October 24, 2021:
In September Russia released videos of the two prototypes of their new IFV (infantry fighting vehicle) design, the T-15. This is the first evidence that this Armata variant exists. The T-15s shown look like a T-14 tank without the turret and this may be the case because the T-15s in the video are described as 48-ton vehicles powered by a 1,500 HP diesel. Max road speed is 70 kilometers an hour (43 miles per hour) and range of 550 kilometers on internal fuel. This T-15 is described as having the same armor protection as the T-14 tank.
Israel introduced a similar IFV back in 2009. This was the Namer (or Nemer) IFV, which uses the chassis of older Merkava tanks. Israel originally planned to build 600 but budget cuts and reduced military threats reduced that to less than 200 so far. Production can be resumed if needed but so far only about 120 are in service. Several infantry battalions are already equipped with Namers, mostly in the Golani Brigade up north near the Lebanese border. In early 2010 Israel used several Namer IFVs in Gaza. This was the first combat experience for the Namer, and it performed as expected. One was used for a forward command post, enabling officers to get close to the fighting and, using several radios and sensors in the Namer, to quickly shift forces and call for air support on specific targets.
The Namer is based on the chassis of older Merkava I and II series tanks. These vehicles are being retired, so they can either be scrapped, or recycled. Namer has the thick armor of the Merkava. With the turret removed, a remotely controlled (from inside the vehicle) heavy machine-gun has been added on top. The Merkava lends itself to this kind of modification, because the engine is mounted in the front and there is already a door in the back of the vehicle.
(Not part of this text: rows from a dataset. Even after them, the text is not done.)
Definition depot_containers_reordered : list (string * container_config) :=
  [("db-backend", {| container_name := "depot-db"; container_port := SInt 5432 |});
   ("api-backend", {| container_name := "depot-api"; container_port := SInt 3000 |});
   ("web-frontend", {| container_name := "depot-web"; container_port := SInt 80 |})].

(** A container mapping with a key that matches none of the tests. *)
Definition stack_containers : list (string * container_config) :=
  [("api-backend", {| container_name := "stack-api"; container_port := SInt 3000 |});
   ("Redis-Cache", {| container_name := "stack-redis"; container_port := SInt 6379 |});
   ("web-frontend", {| container_name := "stack-web"; container_port := SInt 80 |})].

(** ** Empty domain lists *)

(** A project one of whose domain entries is an empty list. *)
Definition has_empty_domain_list (p : project) : Prop :=
  production (domains p) = Some (DomainList []) ∨
  ∃ s, staging (domains p) = Some s ∧ staging_domains s = DomainList [].

(** The projects a run works on: all of them, or the one requested;
    none when the requested one is missing. *)
Definition selection (specific_project : option string)
    (projects : registry) : option registry :=
  match requested specific_project with
  | Some s =>
      match lookup_project s projects with
      | Some p => Some [(s, p)]
      | None => None
      end
  | None => Some projects
  end.

(** A project whose production domain list is empty. *)
Definition vacant : project :=
  {| name := "Vacant";
     domains := {| production := Some (DomainList []); staging := None |};
     containers := [];
     nginx := None |}.

(** ** Texts free of the word "reuseport" *)

(** The word that distinguishes the exclusive listener. *)
Definition WORD : string := "reuseport".

(** A text in which the word does not occur. *)
Definition clean (s : string) : Prop := contains WORD s = false.

(** A character that does not occur in the word. *)
Definition foreign (c : ascii) : bool := negb (occurs c WORD).

(** Texts that start, or end, with a character foreign to the word. *)
Definition starts_foreign (s : string) : bool :=
  match s with
  | EmptyString => false
  | String c _ => foreign c
  end.

Fixpoint ends_foreign (s : string) : bool :=
  match s with
  | EmptyString => false
  | String c s' =>
      match s' with
      | EmptyString => foreign c
      | String _ _ => ends_foreign s'
      end
  end.

(** Domain entries, optional scalars and endpoints without the word. *)
Definition clean_domains (d : domain_spec) : Prop :=
  match d with
  | DomainList l => Forall clean l
  | DomainStr s => clean s
  end.

Definition clean_scalar (v : option scalar) : Prop :=
  ∀ x, v = Some x → clean (str x).

(** A registry entry none of whose texts holds the word. *)
Definition hygienic (project_name : string) (p : project) : Prop :=
  clean project_name ∧
  clean (name p) ∧
  (∀ d, production (domains p) = Some d → clean_domains d) ∧
  (∀ s, staging (domains p) = Some s → clean_domains (staging_domains s)) ∧
  Forall (λ entry, clean (container_name entry.2) ∧
                   clean (str (container_port entry.2))) (containers p) ∧
  Forall clean (default [] (api_locations (nginx_of p))) ∧
  clean (default "general" (zone (rate_limit_of p))) ∧
  clean_scalar (burst (rate_limit_of p)) ∧
  clean_scalar (proxy_connect_timeout (nginx_of p)) ∧
  clean_scalar (proxy_timeout (nginx_of p)).

Definition clean_endpoint (ep : option endpoint) : Prop :=
  ∀ x, ep = Some x → clean (endpoint_name x) ∧ clean (str (endpoint_port x)).

(** ** Reading a file line by line *)

(** The lines the validator sees in a file (lines 263-264). *)
Definition file_lines (raw : string) : list string := readlines (read_text raw).

(** ** The driver, step by step *)

(** The state after [f.write(config)] on the file [file_name] (lines 354-355). *)
Definition store (file_name content : string) (st : state) : state :=
  {| output_dir := output_dir st;
     is_first_server_block := is_first_server_block st;
     output_files := <[file_name := content]> (output_files st);
     stdout := stdout st;
     rendered := rendered st |}.

(** The state after one more HTTPS block was rendered. *)
Definition render (blk : https_block) (st : state) : state :=
  apply_effect (block_effect blk) st.

(** The lines printed before and after the loop (lines 321-327 and 359-362),
    and the message of line 314. *)
Definition run_heading (dry_run : bool) (count : nat) : list string :=
  [mul "=" 80;
   BLUE +:+ WRENCH +:+ " NGINX CONFIGURATION GENERATOR" +:+ NC;
   mul "=" 80;
   "Projects to generate: " +:+ pretty count]
  ++ (if dry_run
      then [YELLOW +:+ "DRY RUN MODE - No files will be written" +:+ NC]
      else [])
  ++ [""].

Definition RUN_FOOTER : list string :=
  [""; mul "=" 80;
   GREEN +:+ CHECK_MARK +:+ " Configuration generation complete" +:+ NC;
   mul "=" 80].

Definition NOT_FOUND (project_name : string) : string :=
  CROSS_MARK +:+ " Project not found: " +:+ project_name.

(** The lines of the loop body at lines 330 and 357. *)
Definition GENERATING (project_name : string) : string :=
  "Generating config for: " +:+ project_name.

Definition GENERATED (output_file : string) : string :=
  "  " +:+ GREEN +:+ CHECK_MARK +:+ " Generated: " +:+ output_file +:+ NC.

(** ** What the block renderer does to the generator *)

(** A project with a staging environment only. *)
Definition preview_site : project :=
  {| name := "Preview";
     domains := {| production := None;
                   staging := Some {| staging_domains := DomainStr "preview.example.net" |} |};
     containers := [("Web-UI", {| container_name := "preview-web"; container_port := SStr "8080" |})];
     nginx := None |}.

(** ** Which containers are recognised *)

(** The dictionary of a container in the staging environment, from the one
    of the production environment (lines 71-72). *)
Definition staged (ep : endpoint) : endpoint :=
  {| endpoint_name := endpoint_name ep +:+ "-staging";
     endpoint_port := endpoint_port ep |}.

(** A container mapping with its keys rewritten. *)
Definition rekey (f : string → string) (cs : list (string * container_config))
    : list (string * container_config) :=
  prod_map f id <$> cs.

(** A container mapping whose keys mix capitals and small letters. *)
Definition mixed_case_containers : list (string * container_config) :=
  [("API-Backend", {| container_name := "mixed-api"; container_port := SInt 3000 |});
   ("Web-UI", {| container_name := "mixed-web"; container_port := SInt 80 |})].

(** ** What a rendered block holds *)

(** The domains of a domain entry. *)
Definition domain_names (ds : domain_spec) : list string :=
  match ds with
  | DomainList l => l
  | DomainStr s => [s]
  end.

(** The line that names the servers of a block (lines 105 and 209). *)
Definition server_name_line (ds : domain_spec) : string :=
  ("    server_name " +:+ server_names ds +:+ ";") +:+ NL.

(** ** Marker lines of a generated file *)

(** The number of lines of a file that the first check counts. *)
Definition marker_count (raw : string) : nat := length (marker_lines raw).

(** A text whose last line is complete. *)
Definition ends_with_newline (s : string) : Prop := ∃ s', s = s' +:+ NL.

(** Whether a project has an environment to render. *)
Definition has_environment (p : project) : bool :=
  match production (domains p), staging (domains p) with
  | None, None => false
  | _, _ => true
  end.

(** ** The files of a write-mode run *)

(** The file written for a registry entry: it has the name computed at
    lines 336-341 and, when the project has an environment, a QUIC
    listener. *)
Definition written_by (entry : string * project) (w : string * string) : Prop :=
  output_file_name entry.1 entry.2 = Ok w.1 ∧
  (has_environment entry.2 = true → contains QUIC_MARKER w.2 = true).

(** The output file names of the entries of a registry. *)
Definition output_file_names (projects : registry) : list (result string) :=
  (λ entry, output_file_name entry.1 entry.2) <$> projects.

(** The marker lines of a sequence of written files. *)
Definition written_marker_count (ws : list (string * string)) : nat :=
  sum_list_with (λ w, marker_count w.2) ws.

(** ** The file of one project *)

(** A project with both environments and no container. *)
Definition journal : project :=
  {| name := "Journal";
     domains := {| production := Some (DomainList ["journal.example.org"]);
                   staging := Some {| staging_domains := DomainStr "next.journal.example.org" |} |};
     containers := [];
     nginx := None |}.


(** ** Runs that cannot pass the validation *)


(** ** Dry-run mode against write mode *)


(** The line that announces a file in dry-run mode (line 344). *)
Definition WOULD_WRITE (dir file_name : string) : string :=
  "  Would write to: " +:+ dir +:+ "/" +:+ file_name.

(** The dry run [a] has announced every file in which the directory of the
    write run [b] differs from [files]. *)
Definition announced (dir : string) (files : gmap string string) (a b : state) : Prop :=
  ∀ file_name,
    output_files b !! file_name ≠ files !! file_name →
    WOULD_WRITE dir file_name ∈ stdout a.

(** ** What the validator reads and what it reports *)

(** The places noted by the first check (line 268). *)
Definition reuseport_locations (files : gmap string string) : list string :=
  (foldl scan_file (0, []) (glob_conf files)).2.

(** A place: the name of a file and the number of a line, from 1. *)
Definition location (file_name : string) (line_num : nat) : string :=
  file_name +:+ ":" +:+ pretty line_num.

(** A place that is a line with the exclusive-listener marker in a [*.conf]
    file of the directory. *)
Definition marker_location (files : gmap string string) (loc : string) : Prop :=
  ∃ file_name raw index line,
    loc = location file_name (S index) ∧
    files !! file_name = Some raw ∧
    endswith ".conf" file_name = true ∧
    file_lines raw !! index = Some line ∧
    contains REUSEPORT_MARKER line = true.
Namer is a 60-ton vehicle with a crew of three and room for nine troops. There is a RWS (remote weapons station) that can use a 12.7mm machine-gun or 40mm automatic grenade launcher. There is also a 7.62mm machine-gun that is operated by a passenger from an open hatch. Namer is powered by a 1,200 HP diesel and has a top road speed of 60 kilometers an hour and range of 500 kilometers.
For fighting in urban areas, against Palestinian terrorists, Namer has an edge because of its thicker armor. Israel had added armor to their existing supply of M113 APCs because of this threat. Based on tests, and the first experience in Gaza, troops prefer the Namer, mainly because it is more resistant to anti-vehicle mines and roadside bombs and generally safer for the infantry inside.
The Namer passenger compartment is also equipped with a stretcher that enables one casualty to be carried along with a full load of passengers and crew. Namer has the Merkava battle management system, as well as four cameras providing 360 degree vision around the vehicle. The remotely controlled machine-gun has a night vision sight. The vehicle also has a toilet, an addition based on troop feedback and many missions where they had to stay on board for up to 24 hours at a time in combat zones. Cost of the Namer is about $3 million. The T-15 must cost more because it uses a new chassis built for the task.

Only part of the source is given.